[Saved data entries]
___

(** * The symbol-set engine of [discord/enums.py]

    A shallow embedding of [EnumMeta], [Enum], [try_enum] and of the
    concrete symbol sets the properties below talk about, together with
    the fragment of Python's data model the code relies on: object
    identity, hashing, rich comparison ([==] with its reflected fallback)
    and dictionary lookup.

    Objects live in a store: [EnumMeta.__new__] allocates the namedtuple
    class, one record per distinct raw value and the class itself, and
    stamps the namedtuple class with [_actual_enum_cls_] afterwards, so
    records are told apart by identity and find their symbol set through
    the store.  Code that only reads takes the store as an argument and
    returns a value or an exception; code that writes runs in a state
    and exception monad.

    The general theorems are about symbol sets declared by a namespace
    with distinct, non-empty names and scalar raw values ([attrs_ok]);
    the facts about [ButtonStyle], [ButtonColor], [ComponentType] and
    [AuditLogAction] are evaluated in the store the module leaves. *)

From Stdlib Require Import ZArith Lia Ascii.
From stdpp Require Import base option list gmap strings fin_maps.

Set Warnings "-notation-for-abbreviation,-register-all".

Open Scope Z_scope.
Open Scope string_scope.
Open Scope list_scope.

(** ** Python values *)

(** Object identities ([id(x)]). *)
Notation oid := nat (only parsing).

(** The objects that can reach the engine: [None], [bool], [int], [str],
    a [list] (the unhashable representative), an instance of some plain
    class (with or without an [_actual_enum_cls_] attribute, which then
    holds the object with the given identity), and the records built by
    the [namedtuple] class of [_create_value_cls]: identity, identity of
    their namedtuple class, and the two fields [name] and [value]. *)
Inductive pyval : Type :=
| PNone
| PBool (b : bool)
| PInt (z : Z)
| PStr (s : string)
| PList (items : list pyval)
| PObj (id : oid) (backref : option oid)
| PSym (id : oid) (vcls : oid) (name : string) (value : pyval).

Definition sym_id (v : pyval) : option oid :=
  match v with PSym i _ _ _ => Some i | _ => None end.
Definition sym_vcls (v : pyval) : option oid :=
  match v with PSym _ c _ _ => Some c | _ => None end.
Definition sym_name (v : pyval) : option string :=
  match v with PSym _ _ n _ => Some n | _ => None end.
Definition sym_value (v : pyval) : option pyval :=
  match v with PSym _ _ _ x => Some x | _ => None end.
Definition is_sym (v : pyval) : bool :=
  match v with PSym _ _ _ _ => true | _ => false end.

(** ** Exceptions *)

Inductive exn : Type :=
| KeyError
| IndexError
| AttributeError
| NameError (name : string)
| TypeError (msg : string)
| ValueError (value : pyval) (cls_name : string).
   (* ValueError("%r is not a valid %s" % (value, cls.__name__)) *)

Inductive res (E A : Type) : Type :=
| Ok (a : A)
| Raise (e : E).
Arguments Ok {E A} a.
Arguments Raise {E A} e.

Notation result := (res exn).
(** Computations whose only failure is a [TypeError] carry its message. *)
Notation tresult := (res string).

Definition res_bind {E A B} (r : res E A) (k : A -> res E B) : res E B :=
  match r with Ok a => k a | Raise e => Raise e end.

Notation "'do' x <- r ; k" := (res_bind r (fun x => k))
  (at level 10, x name, r at level 100, k at level 200).

Definition lift_type_error {A} (r : tresult A) : result A :=
  match r with Ok a => Ok a | Raise msg => Raise (TypeError msg) end.

(** ** The classes behind the symbols *)

Inductive field := Fname | Fvalue.

(** The functions and properties written in the class bodies of
    [enums.py]; each is bound under its own name.
    - [Def_str f]   : [def __str__(self): return self.f]  (also spelt [getattr(self, 'f')])
    - [Def_repr f]  : [def __repr__(self): return getattr(self, 'f')]
    - [Def_int f]   : [def __int__(self): return self.f]
    - [Def_eq]      : [def __eq__(self, other): return int(self) == other or str(self) == other]
    - [Prop_category], [Prop_target_type] : the two properties of [AuditLogAction]. *)
Inductive descr : Type :=
| Def_str (f : field)
| Def_repr (f : field)
| Def_int (f : field)
| Def_eq
| Prop_category
| Prop_target_type.

Definition descr_name (d : descr) : string :=
  match d with
  | Def_str _ => "__str__"
  | Def_repr _ => "__repr__"
  | Def_int _ => "__int__"
  | Def_eq => "__eq__"
  | Prop_category => "category"
  | Prop_target_type => "target_type"
  end.

(** The namedtuple class made by [_create_value_cls name]: the enum name
    captured by its two lambdas ([__repr__] and [__str__]), what
    [setattr(value_cls, key, value)] has installed over them, and the
    [_actual_enum_cls_] attribute once it is set. *)
Record ValueCls : Type := {
  vc_name : string;
  vc_str : option field;
  vc_repr : option field;
  vc_int : option field;
  vc_eq : bool;
  vc_category : bool;
  vc_target_type : bool;
  _actual_enum_cls_ : option oid
}.

(** [setattr(value_cls, key, value)] for a descriptor [value]. *)
Definition vc_setattr (d : descr) (c : ValueCls) : ValueCls :=
  match d with
  | Def_str f => {| vc_name := vc_name c; vc_str := Some f; vc_repr := vc_repr c;
                    vc_int := vc_int c; vc_eq := vc_eq c; vc_category := vc_category c;
                    vc_target_type := vc_target_type c; _actual_enum_cls_ := _actual_enum_cls_ c |}
  | Def_repr f => {| vc_name := vc_name c; vc_str := vc_str c; vc_repr := Some f;
                    vc_int := vc_int c; vc_eq := vc_eq c; vc_category := vc_category c;
                    vc_target_type := vc_target_type c; _actual_enum_cls_ := _actual_enum_cls_ c |}
  | Def_int f => {| vc_name := vc_name c; vc_str := vc_str c; vc_repr := vc_repr c;
                    vc_int := Some f; vc_eq := vc_eq c; vc_category := vc_category c;
                    vc_target_type := vc_target_type c; _actual_enum_cls_ := _actual_enum_cls_ c |}
  | Def_eq => {| vc_name := vc_name c; vc_str := vc_str c; vc_repr := vc_repr c;
                    vc_int := vc_int c; vc_eq := true; vc_category := vc_category c;
                    vc_target_type := vc_target_type c; _actual_enum_cls_ := _actual_enum_cls_ c |}
  | Prop_category => {| vc_name := vc_name c; vc_str := vc_str c; vc_repr := vc_repr c;
                    vc_int := vc_int c; vc_eq := vc_eq c; vc_category := true;
                    vc_target_type := vc_target_type c; _actual_enum_cls_ := _actual_enum_cls_ c |}
  | Prop_target_type => {| vc_name := vc_name c; vc_str := vc_str c; vc_repr := vc_repr c;
                    vc_int := vc_int c; vc_eq := vc_eq c; vc_category := vc_category c;
                    vc_target_type := true; _actual_enum_cls_ := _actual_enum_cls_ c |}
  end.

___

_REQUIRED WORK_
Only the lines with "Import" are needed; find them in the records and copy each one.

_EXPECTED ANSWER_
From Stdlib Require Import ZArith Lia Ascii.
From stdpp Require Import base option list gmap strings fin_maps.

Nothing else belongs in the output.